He goes through what he sees as the hidden dangers in this and also comes with suggestions on how these can be resolved. Apparently The economy is a ballon:
Over the course of most games, you will very often see the player gain 10 times, 20 times or even 100 times as much money as he/she used to for performing the exact same action, which means the relative value of everything in the game world which ties into the economy has to scale accordingly. Predictably, they very rarely do. Often, this is because developers balance economies around the bare minimum the player needs to do to get through the game. If I stick to the critical path in an RPG, for instance, I may be missing out on over half the available money in the game, especially when you consider the tendency for developers to use money as a generic reward suited to optional activities (side-quests, mini-games). So, while maybe the player who just wants to get through the game and see the ending will wind up having just enough money to get by, the player who puts a bit more time into the game will end up with so much she doesn't even know what to do with it. Thus, problem number one occurs: inflation.
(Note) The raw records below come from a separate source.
(** The group of [checkCommand.match(/command -v (\w+)/)]: the word after
    the first [command -v ] that is followed by a word character. *)
Fixpoint matchCommandV (s : string) : option string :=
  let here :=
    if JS.startsWith s "command -v " then
      match fst (WinGetAdapter.spanWhile isWordChar (JS.drop 11 s)) with
      | EmptyString => None
      | g => Some g
      end
    else None in
  match here with
  | Some g => Some g
  | None =>
      match s with
      | EmptyString => None
      | String _ s' => matchCommandV s'
      end
  end.

(** [text.split("\n")[0]] *)
Definition firstLine (text : string) : string :=
  match JS.split "010" text with
  | line :: _ => line
  | [] => EmptyString
  end.

Definition silentOptions : option ShellWrapper.ShellOptions :=
  Some {| ShellWrapper.verbose := None; ShellWrapper.silent := Some true;
          ShellWrapper.cwd := None |}.

Section HealthCheckService.
Context {W : Type} `{Sys W}.

(** The loop over the version commands: the first one that exits with 0
    and prints something gives the version, cut at 50 code units. *)
Fixpoint firstVersion (versionCommands : list string) : M W (option string) :=
  match versionCommands with
  | [] => ret None
  | versionCmd :: rest =>
      let* versionResult := ShellWrapper.executeString versionCmd silentOptions in
      if Z.eqb (ShellWrapper.exitCode versionResult) 0
         && truthyStr (JS.trim (ShellWrapper.stdout versionResult))
      then ret (Some (JS.substring 50 (firstLine (JS.trim (ShellWrapper.stdout versionResult)))))
      else firstVersion rest
  end.

(** [checkTool(tool)] *)
Definition checkTool (t : Tool) : M W HealthCheckResult :=
  let* installed := InstallationService.checkInstalled t in
  if negb installed then
    ret {| tool := t; isInstalled := false; binaryPath := None; version := None;
           message := "Não instalado ou não encontrado no PATH" |}
  else
    let* found :=
      tryCatch
        (let* os := getCurrentOS in
         let pathCommand :=
           if os_eqb os windows then "where " ++ JS.toLowerCase (name t)
           else
             "which " ++ match matchCommandV (checkCommand t) with
                         | Some commandName => commandName
                         | None => JS.toLowerCase (name t)
                         end in
         let* pathResult := ShellWrapper.executeString pathCommand silentOptions in
         let binaryPath :=
           if Z.eqb (ShellWrapper.exitCode pathResult) 0
              && truthyStr (JS.trim (ShellWrapper.stdout pathResult))
           then Some (firstLine (JS.trim (ShellWrapper.stdout pathResult)))
           else None in
         let* version :=
           tryCatch
             (firstVersion [ JS.toLowerCase (name t) ++ " --version";
                             JS.toLowerCase (name t) ++ " -v" ])
             (fun _ => ret None) in
         ret (binaryPath, version))
        (fun _ => ret (None, None)) in
    ret {| tool := t; isInstalled := true;
           binaryPath := fst found; version := snd found;
           message := if truthyOptStr (fst found)
                      then "Instalado em: " ++ default EmptyString (fst found)
                      else "Instalado (caminho não detectado)" |}.

(** [checkTools(tools)]: one result per tool, in order. *)
Fixpoint checkTools (ts : list Tool) : M W (list HealthCheckResult) :=
  match ts with
  | [] => ret []
  | t :: rest =>
      let* result := checkTool t in
      let* results := checkTools rest in
      ret (result :: results)
  end.

End HealthCheckService.
End HealthCheckService.

(** ** Scenarios: a simulated machine and sample tools *)

Module Scenario.
Import Domain Proc.

(** A small machine: the commands that exit with 0, what spawned children
    do, whether the sudo timestamp is valid, whether the user gives the
    right password and says yes to questions, what PowerShell prints for
    the user's PATH, and the clock. *)
Record Machine := {
  succeeding : list string;
  children : list (string * ChildBehaviour);
  sudoValid : bool;
  passwordOk : bool;
  sayYes : bool;
  menuChoice : option string;
  userPath : option string;
  clock : Z;
}.

Definition withSudo (b : bool) (m : Machine) : Machine :=
  {| succeeding := succeeding m; children := children m; sudoValid := b;
     passwordOk := passwordOk m; sayYes := sayYes m; menuChoice := menuChoice m;
     userPath := userPath m; clock := clock m |}.

Definition failed : ExecOutcome :=
  ExecErr (Some 1%Z) (Some EmptyString) (Some EmptyString) "Command failed".

Definition machineExec (command : string) (_ : option string) (m : Machine)
  : ExecOutcome * Machine :=
  if String.eqb command "sudo -n true" then
    (if sudoValid m then ExecOk EmptyString EmptyString else failed, m)
  else if String.eqb command WindowsEnvironmentManager.readUserPathCommand then
    (match userPath m with
     | Some p => ExecOk (p ++ "
") EmptyString
     | None => failed
     end, m)
  else if JS.arrIncludes (succeeding m) command then (ExecOk "ok" EmptyString, m)
  else (failed, m).

Fixpoint lookupChild (l : list (string * ChildBehaviour)) (command : string)
  : ChildBehaviour :=
  match l with
  | [] => Closes 1000 (Some 0%Z)
  | (c, b) :: rest => if String.eqb c command then b else lookupChild rest command
  end.

Definition machineSpawn (command : string) (_ : N) (m : Machine)
  : ChildBehaviour * Machine :=
  (lookupChild (children m) command, m).

Definition machineSpawnWait (file : string) (args : list string) (m : Machine)
  : SpawnEnd * Machine :=
  if String.eqb (JS.join " " (file :: args)) "sudo -v" then
    if passwordOk m then (Closed (Some 0%Z), withSudo true m)
    else (Closed (Some 1%Z), m)
  else (Closed (Some 0%Z), m).

(** The texts of the machine are ASCII, where lower-casing is the fold of
    the letters A to Z. *)
Definition machineSys : Sys Machine := {|
  sys_exec := machineExec;
  sys_spawn := machineSpawn;
  sys_spawn_wait := machineSpawnWait;
  sys_confirm := fun _ m => (Some (sayYes m), m);
  sys_select := fun _ m => (menuChoice m, m);
  sys_now := clock;
  sys_toFixed1 := fun _ => "0.0";
  sys_toLowerCase := JS.toLowerCase;
|}.

Definition quietMachine : Machine := {|
  succeeding := [];
  children := [];
  sudoValid := false;
  passwordOk := true;
  sayYes := true;
  menuChoice := None;
  userPath := None;
  clock := 0;
|}.

(** A process on a platform, with an environment and files, nothing done
    yet. *)
Definition boot (m : Machine) (platform : string) (uid : option Z)
    (env files : gmap string string) : State Machine :=
  mkState m platform uid "/home/dev" env files ∅ [] None 0 None None ∅ 0.

Definition mkTool (id checkCommand : string) (cmds : InstallationCommands) (gui : option bool)
  : Tool :=
  {| id := id; name := id; checkCommand := checkCommand; installCommands := cmds;
     categoryId := "tools"; description := None; isGUI := gui |}.

Definition onlyMac (c : string) : InstallationCommands :=
  {| cmd_macos := Some c; cmd_windows := None; cmd_linux := None |}.

Definition onlyLinux (c : string) : InstallationCommands :=
  {| cmd_macos := None; cmd_windows := None; cmd_linux := Some c |}.

Definition git : Tool :=
  mkTool "git" "command -v git"
    {| cmd_macos := Some "brew install git";
       cmd_windows := Some "winget install --id Git.Git";
       cmd_linux := Some "sudo apt-get install -y git" |} None.

Definition figma : Tool :=
  mkTool "figma" "test -d /Applications/Figma.app"
    (onlyMac "brew install --cask figma") (Some true).

Definition htop : Tool :=
  mkTool "htop" "command -v htop" (onlyLinux "sudo apt-get install -y htop") None.

Definition vlc : Tool :=
  mkTool "vlc" "command -v vlc" (onlyLinux "sudo snap install vlc") (Some true).

(** A Linux desktop where git is installed already. *)
Definition gitInstalled : State Machine :=
  boot {| succeeding := ["command -v git"]; children := []; sudoValid := false;
          passwordOk := true; sayYes := true; menuChoice := None; userPath := None;
          clock := 0 |}
       "linux" (Some 1000%Z) ∅ ∅.

(** A Windows session whose user PATH in the registry is 1020 characters
    long, and a value of 1025 characters. *)
Fixpoint repeatChar (c : ascii) (n : nat) : string :=
  match n with
  | O => EmptyString
  | S n' => String c (repeatChar c n')
  end.

Definition longUserPath : string := "C:\" ++ repeatChar "a" 1017.

Definition windowsSession : State Machine :=
  boot {| succeeding := []; children := []; sudoValid := false; passwordOk := true;
          sayYes := true; menuChoice := None; userPath := Some longUserPath; clock := 0 |}
       "win32" None {[ "PATH" := "C:\Windows;C:/Tools/Bin" ]} ∅.

(** A Mac with Homebrew where the install of figma fails with exit code 1
    after two seconds, and one where it never ends. *)
Definition macWith (figmaChild : ChildBehaviour) : State Machine :=
  boot {| succeeding := []; children := [("brew install --cask figma", figmaChild)];
          sudoValid := false; passwordOk := true; sayYes := true; menuChoice := None;
          userPath := None; clock := 0 |}
       "darwin" (Some 501%Z) ∅ {[ "/opt/homebrew/bin/brew" := EmptyString ]}.

Definition macFailingInstall : State Machine := macWith (Closes 2000 (Some 1%Z)).
Definition macHangingInstall : State Machine := macWith Hangs.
And here's one of his solutions:
Give out monetary rewards that are balanced with game progress. The easiest way to go about this is to simply play through the game as the player might, add up how much money is gained in the process, and then compare it to all the things the player is expected to buy, or can buy, accounting for a deviation of +/-%. This is fairly obvious, but it's quite surprising the number of games I've played where it seems the developers just did not do this.
More information.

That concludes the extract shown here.